(** X8.  When the measurement is the position the filter predicts,
    [update] hands it back and keeps the predicted velocity: the
    correction of the state vanishes, whatever the gain. *)
Theorem agreeing_measurement_passes_through :
  forall (np_linalg_inv : matrix -> option matrix) (kf kf' : KF.t) (m r : Vec2),
    kalman_reachable np_linalg_inv kf ->
    KF.initialized kf = true ->
    let predicted := KF.state (fst (KF.predict kf)) in
    fst m == nth 0 predicted 0 ->
    snd m == nth 1 predicted 0 ->
    KF.update np_linalg_inv kf m = (kf', Ok r) ->
    fst r == fst m /\ snd r == snd m
    /\ nth 2 (KF.state kf') 0 == nth 2 predicted 0
    /\ nth 3 (KF.state kf') 0 == nth 3 predicted 0.
Proof.
  intros inv kf kf' m r Hr Hi predicted Hm0 Hm1 Hu.
  destruct (kalman_constant_parts inv kf Hr) as (HF & HH & HQ & _).
  assert (Hpred : fst (KF.predict kf)
                  = KF.with_P (KF.with_state kf (Np.matvec (KF.F kf) (KF.state kf)))
                      (Np.madd (Np.matmul (Np.matmul (KF.F kf) (KF.P kf))
                                          (Np.transpose (KF.F kf))) (KF.Qn kf))).
  { unfold KF.predict. rewrite Hi. reflexivity. }
  set (kf1 := fst (KF.predict kf)) in *.
  assert (HH1 : KF.H kf1 = KF.H_pos) by (rewrite Hpred; exact HH).
  assert (Hlen : List.length predicted = 4%nat).
  { subst predicted. rewrite Hpred. cbn [KF.state KF.with_P KF.with_state].
    rewrite HF. reflexivity. }
  assert (HP1 : List.length (KF.P kf1) = 4%nat).
  { rewrite Hpred. cbn [KF.P KF.with_P]. rewrite HF, HQ. reflexivity. }
  revert Hu. unfold KF.update. rewrite Hi. cbn [negb]. cbv zeta. fold kf1.
  destruct (inv _) as [S_inv | ]; [ | intros Hu; discriminate Hu ].
  set (K := Np.matmul (Np.matmul (KF.P kf1) (Np.transpose (KF.H kf1))) S_inv).
  set (innovation := Np.vsub (vec_of m) (Np.matvec (KF.H kf1) (KF.state kf1))).
  intros Hu. inversion Hu; subst kf' r; clear Hu.
  cbn [KF.state KF.with_P KF.with_state position fst snd].
  fold predicted.
  assert (Hinn : Forall (fun e => e == 0) innovation).
  { subst innovation. rewrite HH1. fold predicted.
    destruct predicted as [ | p0 [ | p1 [ | p2 [ | p3 [ | ] ] ] ] ]; try discriminate Hlen.
    cbn in Hm0, Hm1. unfold vec_of, Np.vsub, Np.matvec, KF.H_pos, Np.vdot. cbn.
    repeat constructor; [rewrite Hm0 | rewrite Hm1]; ring. }
  assert (HK : List.length (Np.matvec K innovation) = 4%nat).
  { unfold Np.matvec. rewrite length_map. subst K. rewrite !matmul_length. exact HP1. }
  pose proof (matvec_zero K innovation Hinn) as Hz.
  repeat split.
  - rewrite vadd_zero_nth by (try exact Hz; lia). symmetry. exact Hm0.
  - rewrite vadd_zero_nth by (try exact Hz; lia). symmetry. exact Hm1.
  - apply vadd_zero_nth; [exact Hz | lia | lia].
  - apply vadd_zero_nth; [exact Hz | lia | lia].
Qed.

(** The unit-noise filter started at (4, 8) predicts (4, 8) again. *)
Lemma agreeing_measurement_passes_through_witness :
  let kf := fst (KF.update Exact.inv (KF.init 1 1) (4, 8)) in
  let out := KF.update Exact.inv kf (4, 8) in
  let r := match snd out with Ok r => r | Raise _ => (0, 0) end in
  snd out = Ok r /\ fst r == 4 /\ snd r == 8.
Proof.
  intros kf out r.
  assert (Hr : kalman_reachable Exact.inv kf) by apply kalman_update, kalman_init.
  assert (Hi : KF.initialized kf = true) by reflexivity.
  assert (H0 : fst (4, 8) == nth 0 (KF.state (fst (KF.predict kf))) 0)
    by (vm_compute; reflexivity).
  assert (H1 : snd (4, 8) == nth 1 (KF.state (fst (KF.predict kf))) 0)
    by (vm_compute; reflexivity).
  assert (Hu : out = (fst out, Ok r)) by (vm_compute; reflexivity).
  assert (Hs : snd out = Ok r) by (vm_compute; reflexivity).
  clearbody r. subst out. clearbody kf.
  destruct (agreeing_measurement_passes_through Exact.inv kf _ (4, 8) _ Hr Hi H0 H1 Hu)
    as (Hx & Hy & _).
  exact (conj Hs (conj Hx Hy)).
Defined.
□ □ □
▸ Task
Your reply must repeat the entries above exactly and in full.

▸ Task answer
(** X8.  When the measurement is the position the filter predicts,
    [update] hands it back and keeps the predicted velocity: the
    correction of the state vanishes, whatever the gain. *)
Theorem agreeing_measurement_passes_through :
  forall (np_linalg_inv : matrix -> option matrix) (kf kf' : KF.t) (m r : Vec2),
    kalman_reachable np_linalg_inv kf ->
    KF.initialized kf = true ->
    let predicted := KF.state (fst (KF.predict kf)) in
    fst m == nth 0 predicted 0 ->
    snd m == nth 1 predicted 0 ->
    KF.update np_linalg_inv kf m = (kf', Ok r) ->
    fst r == fst m /\ snd r == snd m
    /\ nth 2 (KF.state kf') 0 == nth 2 predicted 0
    /\ nth 3 (KF.state kf') 0 == nth 3 predicted 0.
Proof.
  intros inv kf kf' m r Hr Hi predicted Hm0 Hm1 Hu.
  destruct (kalman_constant_parts inv kf Hr) as (HF & HH & HQ & _).
  assert (Hpred : fst (KF.predict kf)
                  = KF.with_P (KF.with_state kf (Np.matvec (KF.F kf) (KF.state kf)))
                      (Np.madd (Np.matmul (Np.matmul (KF.F kf) (KF.P kf))
                                          (Np.transpose (KF.F kf))) (KF.Qn kf))).
  { unfold KF.predict. rewrite Hi. reflexivity. }
  set (kf1 := fst (KF.predict kf)) in *.
  assert (HH1 : KF.H kf1 = KF.H_pos) by (rewrite Hpred; exact HH).
  assert (Hlen : List.length predicted = 4%nat).
  { subst predicted. rewrite Hpred. cbn [KF.state KF.with_P KF.with_state].
    rewrite HF. reflexivity. }
  assert (HP1 : List.length (KF.P kf1) = 4%nat).
  { rewrite Hpred. cbn [KF.P KF.with_P]. rewrite HF, HQ. reflexivity. }
  revert Hu. unfold KF.update. rewrite Hi. cbn [negb]. cbv zeta. fold kf1.
  destruct (inv _) as [S_inv | ]; [ | intros Hu; discriminate Hu ].
  set (K := Np.matmul (Np.matmul (KF.P kf1) (Np.transpose (KF.H kf1))) S_inv).
  set (innovation := Np.vsub (vec_of m) (Np.matvec (KF.H kf1) (KF.state kf1))).
  intros Hu. inversion Hu; subst kf' r; clear Hu.
  cbn [KF.state KF.with_P KF.with_state position fst snd].
  fold predicted.
  assert (Hinn : Forall (fun e => e == 0) innovation).
  { subst innovation. rewrite HH1. fold predicted.
    destruct predicted as [ | p0 [ | p1 [ | p2 [ | p3 [ | ] ] ] ] ]; try discriminate Hlen.
    cbn in Hm0, Hm1. unfold vec_of, Np.vsub, Np.matvec, KF.H_pos, Np.vdot. cbn.
    repeat constructor; [rewrite Hm0 | rewrite Hm1]; ring. }
  assert (HK : List.length (Np.matvec K innovation) = 4%nat).
  { unfold Np.matvec. rewrite length_map. subst K. rewrite !matmul_length. exact HP1. }
  pose proof (matvec_zero K innovation Hinn) as Hz.
  repeat split.
  - rewrite vadd_zero_nth by (try exact Hz; lia). symmetry. exact Hm0.
  - rewrite vadd_zero_nth by (try exact Hz; lia). symmetry. exact Hm1.
  - apply vadd_zero_nth; [exact Hz | lia | lia].
  - apply vadd_zero_nth; [exact Hz | lia | lia].
Qed.

(** The unit-noise filter started at (4, 8) predicts (4, 8) again. *)
Lemma agreeing_measurement_passes_through_witness :
  let kf := fst (KF.update Exact.inv (KF.init 1 1) (4, 8)) in
  let out := KF.update Exact.inv kf (4, 8) in
  let r := match snd out with Ok r => r | Raise _ => (0, 0) end in
  snd out = Ok r /\ fst r == 4 /\ snd r == 8.
Proof.
  intros kf out r.
  assert (Hr : kalman_reachable Exact.inv kf) by apply kalman_update, kalman_init.
  assert (Hi : KF.initialized kf = true) by reflexivity.
  assert (H0 : fst (4, 8) == nth 0 (KF.state (fst (KF.predict kf))) 0)
    by (vm_compute; reflexivity).
  assert (H1 : snd (4, 8) == nth 1 (KF.state (fst (KF.predict kf))) 0)
    by (vm_compute; reflexivity).
  assert (Hu : out = (fst out, Ok r)) by (vm_compute; reflexivity).
  assert (Hs : snd out = Ok r) by (vm_compute; reflexivity).
  clearbody r. subst out. clearbody kf.
  destruct (agreeing_measurement_passes_through Exact.inv kf _ (4, 8) _ Hr Hi H0 H1 Hu)
    as (Hx & Hy & _).
  exact (conj Hs (conj Hx Hy)).
Defined.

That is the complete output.